What to produce
The lines from the start of the records through the one containing "From S2P Require Export BtrfsLeaf." are to be restated word for word; please include both ends.

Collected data

(* ===== verification/BtrfsKeys.v ===== *)
(** The btrfs driver: the order on keys, and sorted lists of items.

    [insert_item], [delete_key] and [update_key] on a list are what the
    driver does to the items of a leaf; on a sorted list they are insertion,
    removal and replacement by key. *)
From S2P Require Export BtrfsLeaf.

(** ** The order *)
Definition key_lt (a b : key) : Prop :=
  objectid a < objectid b \/ (objectid a = objectid b /\
    (typ a < typ b \/ (typ a = typ b /\ offset a < offset b))).

Lemma key_less_spec a b : key_less a b = true <-> key_lt a b.
Proof.
  unfold key_less, key_lt. destruct (Z.eqb_spec (objectid a) (objectid b)), (Z.eqb_spec (typ a) (typ b)); cbn [negb];
    rewrite Z.ltb_lt; lia.
Qed.
Lemma key_less_false a b : key_less a b = false <-> ~ key_lt a b.
Proof. rewrite <- key_less_spec. by destruct (key_less a b). Qed.

Lemma key_lt_le a b c : key_lt a b -> ~ key_lt c b -> key_lt a c.
Proof. unfold key_lt. lia. Qed.
Lemma key_lt_trans a b c : key_lt a b -> key_lt b c -> key_lt a c.
Proof. unfold key_lt. lia. Qed.
Lemma key_lt_irrefl a : ~ key_lt a a.
Proof. unfold key_lt. lia. Qed.
Lemma key_lt_asym a b : key_lt a b -> ~ key_lt b a.
Proof. unfold key_lt. lia. Qed.
Lemma key_lt_total a b : ~ key_lt a b -> ~ key_lt b a -> a = b.
Proof. destruct a, b. unfold key_lt. cbn. intros. f_equal; lia. Qed.

(** [compareKeys] of the check is the same order. *)
Lemma compareKeys_spec a b :
  (compareKeys a b < 0 <-> key_lt a b) /\ (compareKeys a b = 0 <-> a = b) /\ (0 < compareKeys a b <-> key_lt b a).
Proof.
  destruct a as [o t f], b as [o' t' f']. unfold compareKeys, key_lt. cbn [objectid typ offset].
  assert (Heq : mkKey o t f = mkKey o' t' f' <-> o = o' /\ t = t' /\ f = f').
  { split; [by intros [= -> -> ->]|by intros (-> & -> & ->)]. }
  rewrite Heq. repeat (case_match; rewrite ?Z.ltb_lt, ?Z.ltb_ge in *); lia.
Qed.

(** ** Sorted lists of items *)
Definition item_lt (x y : itemEntry) : Prop := key_lt (it_key x) (it_key y).
Definition sorted (l : list itemEntry) : Prop := StronglySorted item_lt l.

Lemma insert_item_app_l it A B :
  Forall (fun x => key_lt (it_key x) (it_key it)) A -> insert_item it (A ++ B) = A ++ insert_item it B.
Proof.
  induction 1 as [|x A Hx _ IH]; [done|]. cbn [app insert_item].
  by rewrite (proj2 (key_less_spec _ _) Hx), IH.
Qed.
Lemma insert_item_app_r it B C :
  Forall (fun x => ~ key_lt (it_key x) (it_key it)) C -> insert_item it (B ++ C) = insert_item it B ++ C.
Proof.
  intros HC. induction B as [|x B IH]; cbn [app insert_item].
  - destruct HC as [|y C Hy _]; [done|]. cbn [insert_item]. by rewrite (proj2 (key_less_false _ _) Hy).
  - destruct (key_less _ _); [by rewrite IH|done].
Qed.

Lemma insert_item_perm it l : insert_item it l ≡ₚ it :: l.
Proof.
  induction l as [|x l IH]; [done|]. cbn [insert_item]. destruct (key_less _ _); [|done].
  rewrite IH. constructor.
Qed.

(** Inserting keeps a list sorted, unless the key is there already. *)
Lemma insert_item_sorted it l : sorted l -> it_key it ∉ (it_key <$> l) -> sorted (insert_item it l).
Proof.
  induction 1 as [|x l Hl IH Hx]; intros Hk; [by repeat constructor|]. cbn [insert_item].
  destruct (key_less _ _) eqn:E.
  - apply key_less_spec in E. constructor; [apply IH; set_solver|]. rewrite insert_item_perm. by constructor.
  - apply key_less_false in E.
    assert (Hlt : key_lt (it_key it) (it_key x)).
    { destruct (key_less (it_key it) (it_key x)) eqn:E'; [by apply key_less_spec|]. apply key_less_false in E'.
      exfalso. apply Hk. rewrite (key_lt_total (it_key it) (it_key x)) by done. set_solver. }
    constructor; [by constructor|]. constructor; [done|]. eapply Forall_impl; [exact Hx|].
    intros y Hy. by apply key_lt_trans with (it_key x).
Qed.

(** What [deleteFromLeaf] and [updateInLeaf] make of the items, if the key
    is there. *)
Definition delete_key (k : key) (items : list itemEntry) : list itemEntry := filter (fun it => it_key it <> k) items.
Definition update_key (k : key) (d : list byte) (items : list itemEntry) : list itemEntry :=
  map (fun it => if bool_decide (it_key it = k) then mkItem k d else it) items.

Lemma last_index_None k items : last_index k items = None <-> k ∉ (it_key <$> items).
Proof.
  induction items as [|x items IH]; cbn [last_index fmap list_fmap]; [set_solver|].
  destruct (last_index k items) eqn:E.
  - split; [done|]. intros Hk. exfalso. assert (Some n = None); [apply IH; set_solver|done].
  - case_bool_decide; split; try done; set_solver.
Qed.

Lemma sorted_tail_keys x l : Forall (item_lt x) l -> it_key x ∉ (it_key <$> l).
Proof.
  intros Hx (y & Ey & Hy)%list_elem_of_fmap. rewrite Forall_forall in Hx. specialize (Hx y Hy).
  unfold item_lt in Hx. rewrite Ey in Hx. by apply key_lt_irrefl in Hx.
Qed.

Lemma delete_key_id k items : k ∉ (it_key <$> items) -> delete_key k items = items.
Proof.
  unfold delete_key. induction items as [|x items IH]; intros Hk; [done|]. rewrite filter_cons.
  rewrite decide_True by set_solver. f_equal. apply IH. set_solver.
Qed.
Lemma update_key_id k d items : k ∉ (it_key <$> items) -> update_key k d items = items.
Proof.
  unfold update_key. induction items as [|x items IH]; intros Hk; [done|]. cbn [map].
  rewrite bool_decide_false by set_solver. f_equal. apply IH. set_solver.
Qed.

Lemma delete_last_index k items i :
  sorted items -> last_index k items = Some i -> delete i items = delete_key k items.
Proof.
  intros Hs. revert i. induction Hs as [|x items _ IH Hx]; intros i E; [done|]. cbn [last_index] in E.
  unfold delete_key in *. rewrite filter_cons. destruct (last_index k items) as [j|] eqn:Ej.
  - simplify_eq. change (delete (S j) (x :: items)) with (x :: delete j items).
    rewrite (IH j eq_refl), decide_True; [done|]. intros <-.
    apply sorted_tail_keys in Hx. by apply last_index_None in Hx; simplify_eq.
  - case_bool_decide; simplify_eq. rewrite decide_False by naive_solver. cbn.
    symmetry. apply delete_key_id. by apply last_index_None.
Qed.

Lemma update_last_index k d items i :
  sorted items -> last_index k items = Some i -> <[i := mkItem k d]> items = update_key k d items.
Proof.
  intros Hs. revert i. induction Hs as [|x items _ IH Hx]; intros i E; [done|]. cbn [last_index] in E.
  unfold update_key in *. cbn [map]. destruct (last_index k items) as [j|] eqn:Ej.
  - simplify_eq. change (<[S j := mkItem k d]> (x :: items)) with (x :: <[j := mkItem k d]> items).
    rewrite (IH j eq_refl), bool_decide_false; [done|]. intros <-.
    apply sorted_tail_keys in Hx. by apply last_index_None in Hx; simplify_eq.
  - case_bool_decide; simplify_eq. cbn. f_equal. symmetry. apply update_key_id. by apply last_index_None.
Qed.

Lemma delete_key_sorted k l : sorted l -> sorted (delete_key k l).
Proof.
  unfold delete_key. induction 1 as [|x l Hl IH Hx]; [constructor|]. rewrite filter_cons. case_decide; [|done].
  constructor; [done|]. rewrite Forall_forall in *. intros y [_ Hy]%list_elem_of_filter. by apply Hx.
Qed.
Lemma update_key_keys k d l : it_key <$> update_key k d l = it_key <$> l.
Proof. unfold update_key. induction l as [|x l IH]; [done|]. cbn. f_equal; [by case_bool_decide; subst|done]. Qed.
Lemma sorted_keys l : sorted l <-> StronglySorted key_lt (it_key <$> l).
Proof.
  unfold sorted. induction l as [|x l IH]; [split; constructor|]. rewrite fmap_cons. split; intros Hs; inversion_clear Hs as [|? ? Hl Hx].
  - constructor; [by apply IH|]. by rewrite Forall_fmap.
  - constructor; [by apply IH|]. by rewrite Forall_fmap in Hx.
Qed.
Lemma update_key_sorted k d l : sorted l -> sorted (update_key k d l).
Proof. by rewrite !sorted_keys, update_key_keys. Qed.

Lemma delete_key_app k l1 l2 : delete_key k (l1 ++ l2) = delete_key k l1 ++ delete_key k l2.
Proof. apply filter_app. Qed.
Lemma update_key_app k d l1 l2 : update_key k d (l1 ++ l2) = update_key k d l1 ++ update_key k d l2.
Proof. apply map_app. Qed.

Solution
(* ===== verification/BtrfsKeys.v ===== *)
(** The btrfs driver: the order on keys, and sorted lists of items.

    [insert_item], [delete_key] and [update_key] on a list are what the
    driver does to the items of a leaf; on a sorted list they are insertion,
    removal and replacement by key. *)
From S2P Require Export BtrfsLeaf.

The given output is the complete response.